The mornings/early-afternoons are usually splendid, and filled with life/power/spirit/freedom/exotic mystical insights/sublime feelings.
The evenings/nights/late-nights can often however be really grueling/wretched where I just wish I would die and never wake up again.
This bipolarity had/has been relentless, and due to that, I started fearing everything.
Impermanence of this magnitude -> makes one fearful of everything, because impermanence threatens everything, not just the bad experiences, but all of the great experiences too.
The way out of this fear I figured, was to release attachment/identification/cathexis from all that is impermanent, to put it in short.
But the implication of this was staggering, because the price to pay to include the creature of impermanence in my life is everything, and I mean ABSOLUTELY EVERYTHING.
So the call was clear to me that, “All must be let go”.
And the fierce bipolarity was the teacher.
It was maddeningly disorienting, imagine feeling absolutely wretched, despair-ish, eternally hopeless in the night before you slept, only to wake up the next day and feel mystically happy and joyful.
The message was constant of: “There is nothing to rely on, there is nothing to stand on, you can rely on others, neither can you rely on yourself, surrender and let go of ALL/EVERYTHING, that is the only way out”.
Its hard to talk about it to someone who has never gone through impermanence of such subtlety.
Like even the part of me that is writing this will vanish in a few hours or less, and then some other self/orientation/mental-frame/meaning-reality/somatic-reality will take over.
I would like to define 2 terms to explain this:
Soul = my invisible electromagnetic structures, personal.
Spirit = Electricity, non-local, impersonal.
I see it as a hide and seek played by the spirit force.
When spirit force/electricity enters, I get all the mystical visions/control/power/freedom/joy/understanding/stratospheric mental capacities.
But then the spirit vacates my soul, the complementary negative states kicks in of severe limitation/despair/wretchedness/incoherence/chaos/severe loss of all will power/fatigue/suffering etc.
In some nights, from lack of spirit energy, the thoughts get super intrusive/the whole soul struggles to maintain any coherence, and I use all the might of my feeble willpower to simply cling on to some coherent identity/orientation.
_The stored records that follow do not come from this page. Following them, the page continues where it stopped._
(** C33: [slices.Sort] sorts a slice of an ordered type, floating-point numbers with
    NaNs included: the result is the permutation in which the NaNs come first and the
    others ascend.  On a slice so sorted, [slices.BinarySearch] returns the first
    position whose element is not before the target, and whether the target occurs, a NaN counting as
    equal to another. *)
Theorem ordered_sorting {E} (lt eq : E -> E -> bool) l t :
  OrderedLaws lt eq -> zlen l < 2 ^ 62 ->
  (exists l', Sort_ordered lt eq l = Done (tt, l') /\ l' ≡ₚ l /\ sorted_list (cmp_Less lt eq) l') /\
  (sorted_list (cmp_Less lt eq) l -> exists i found, BinarySearch lt eq t l = Done ((i, found), l) /\ 0 <= i <= zlen l /\
     (forall j x, at_ l j = Some x -> (j < i <-> cmp_Less lt eq x t = true)) /\
     (found = true <-> exists j x, at_ l j = Some x /\ same eq x t = true)).
Proof.
  intros ord Hlen. split.
  - pose proof (slice_laws (cmp_Less lt eq) _ (fun l i j x y => ordered_Less lt eq i j l x y)) as L.
    destruct (pdqsort_leaves (data := ordered_data lt eq) (models := fun s l => s = l) (cmp_Less lt eq)
      (laws := @laws_lessSwap _ _ (slice_interface _) _ _ L) l l eq_refl Hlen)
      as (? & l' & H1 & -> & H2 & H3).
    exists l'. split; [done|]. split; [done|]. apply H3, _.
  - intros Hs. destruct (wp_elim _ _ _ (wp_BinarySearch lt eq l t Hlen Hs)) as ([i found] & ? & H1 & -> & H2). by exists i, found.
Qed.


(** ** Witnesses *)

(** A slice of numbers that counts the calls of [Less]. *)
#[local] Instance counting : Interface (list Z * Z) := {|
  Sort.Len := mgets (fun s => zlen s.1);
  Interface_lessSwap := {|
    Less i j := fun s => match at_ s.1 i, at_ s.1 j with
                         | Some x, Some y => Done (x <? y, (s.1, s.2 + 1))
                         | _, _ => Panic IndexOutOfRange
                         end;
    Swap i j := fun s => match swap i j s.1 with
                         | Done (_, l) => Done (tt, (l, s.2))
                         | Panic p => Panic p
                         | NoFuel => NoFuel
                         end |} |}.
#[local] Instance counting_laws : InterfaceLaws counting (fun s l => s.1 = l) Z.ltb.
Proof.
  split; [split; cbn|].
  - intros [s n] l i j x y <- Hx Hy. cbn in *. rewrite Hx, Hy. eauto.
  - intros [s n] l i j l' <- H. cbn in *. rewrite H. eauto.
  - intros [s n] l <-. by eexists.
Qed.
Lemma StrictWeak_ltb : StrictWeak Z.ltb.
Proof.
  split; [intros x; apply Z.ltb_irrefl|intros x y z; rewrite !Z.ltb_lt; lia|intros x y z; rewrite !Z.ltb_ge; lia].
Qed.

Lemma interface_sorting_witness :
  Sort (data := counting) (SortTheorems.sample, 0) = Done (tt, ([0; 1; 1; 2; 2; 3; 3; 4; 5; 5; 6; 6; 7; 8; 8; 9], 44)) /\
  leaves (models := fun s l => s.1 = l) (Sort (data := counting)) (SortTheorems.sample, 0)
    (fun l' => l' ≡ₚ SortTheorems.sample /\ (StrictWeak Z.ltb -> sorted_list Z.ltb l')) /\
  leaves (models := fun s l => s.1 = l) (Sort (data := Reverse (data := counting))) (SortTheorems.sample, 0)
    (fun l' => l' ≡ₚ SortTheorems.sample /\ (StrictWeak Z.ltb -> sorted_list (fun x y => Z.ltb y x) l')).
Proof.
  destruct (interface_sorting counting (fun s l => s.1 = l) Z.ltb (SortTheorems.sample, 0) SortTheorems.sample counting_laws)
    as (H1 & _ & _ & H2 & _); [reflexivity|vm_compute; reflexivity|]. split; [vm_compute; reflexivity|]. split; [exact H1|exact H2].
Defined.

(** Numbers with a NaN. *)
Definition nan_lt (x y : option Z) : bool := match x, y with Some x, Some y => x <? y | _, _ => false end.
Definition nan_eq (x y : option Z) : bool := match x, y with Some x, Some y => x =? y | _, _ => false end.
#[local] Instance nan_laws : OrderedLaws nan_lt nan_eq.
Proof.
  split.
  - intros [x|] [y|]; cbn; try done. intros _. unfold isNaN; cbn. by rewrite !Z.eqb_refl.
  - intros [x|]; cbn; [apply Z.ltb_irrefl|done].
  - intros [x|] [y|] [z|]; cbn; try done. rewrite !Z.ltb_lt. lia.
  - intros [x|] [y|]; cbn; try done. rewrite !Z.eqb_eq. lia.
  - intros [x|] [y|] [z|]; cbn; try done. rewrite !Z.eqb_eq. lia.
  - intros [x|] [y|] [z|]; cbn; try done. by intros ->%Z.eqb_eq.
  - intros [x|] [y|]; unfold isNaN; cbn; try done. rewrite !Z.ltb_ge, Z.eqb_eq. lia.
Qed.
Lemma ordered_sorting_witness :
  Sort_ordered nan_lt nan_eq [Some 3; None; Some 1; None] = Done (tt, [None; None; Some 1; Some 3]) /\
  (exists l', Sort_ordered nan_lt nan_eq [Some 3; None; Some 1; None] = Done (tt, l') /\ l' ≡ₚ [Some 3; None; Some 1; None] /\
     sorted_list (cmp_Less nan_lt nan_eq) l') /\
  exists i found, BinarySearch nan_lt nan_eq None [None; None; Some 1] = Done ((i, found), [None; None; Some 1]) /\ 0 <= i <= 3.
Proof.
  split; [vm_compute; reflexivity|]. split.
  - apply (ordered_sorting nan_lt nan_eq _ None nan_laws). vm_compute. reflexivity.
  - destruct (ordered_sorting nan_lt nan_eq [None; None; Some 1] None nan_laws) as [_ H]; [vm_compute; reflexivity|].
    destruct H as (i & found & H1 & H2 & _); [repeat constructor|]. exists i, found. exact (conj H1 H2).
Defined.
All I am doing then is using all my might to stop madness. And when it happens it feels eternal.
Then the next day, suddenly it is a new day, with the spirit power back.
The random/chaotic/capricious nature of the entry/departure of spirit electricity/force into my soul, makes my soul scared/weary, and in that hide&seek I feel like I am realizing the higher truth of emptiness/no-thingness/aliveness.
I see the integration of the entirety of impermanence as TRANSCENDENCE.
Because the other 2 insights of Annata (no-self) and Dukkha (dissatisfaction) are inherent in impermanence.
Impermanence is actually embedded in the very nature of creative force.
Greater impermanence is a sign that greater life is filling your soul.
Permanence is actually death/unconsciousness. If air did not move at all and if you did not move/breathe, how could you even be conscious of air?
One cannot be conscious of a permanent thing.
So I realized that LIFE IS IMPERMANENCE, so impermanence is the pearl of life itself. But impermanence is DEATH to us, colloquially, because we call life as something that maintains its form on and on.
I also see the TOTAL INTEGRATION OF IMPERMANENCE is also TOTAL FREEDOM, because then one has dissolved ‘one’s self’ into this alive void.
At a higher level, the self we are dissolving actually represents something closer to death because it is relatively unchanging, higher the change = higher the frequency/power/energy/life.
We are trading our solidity of self for the gas-like ecstasy of the void.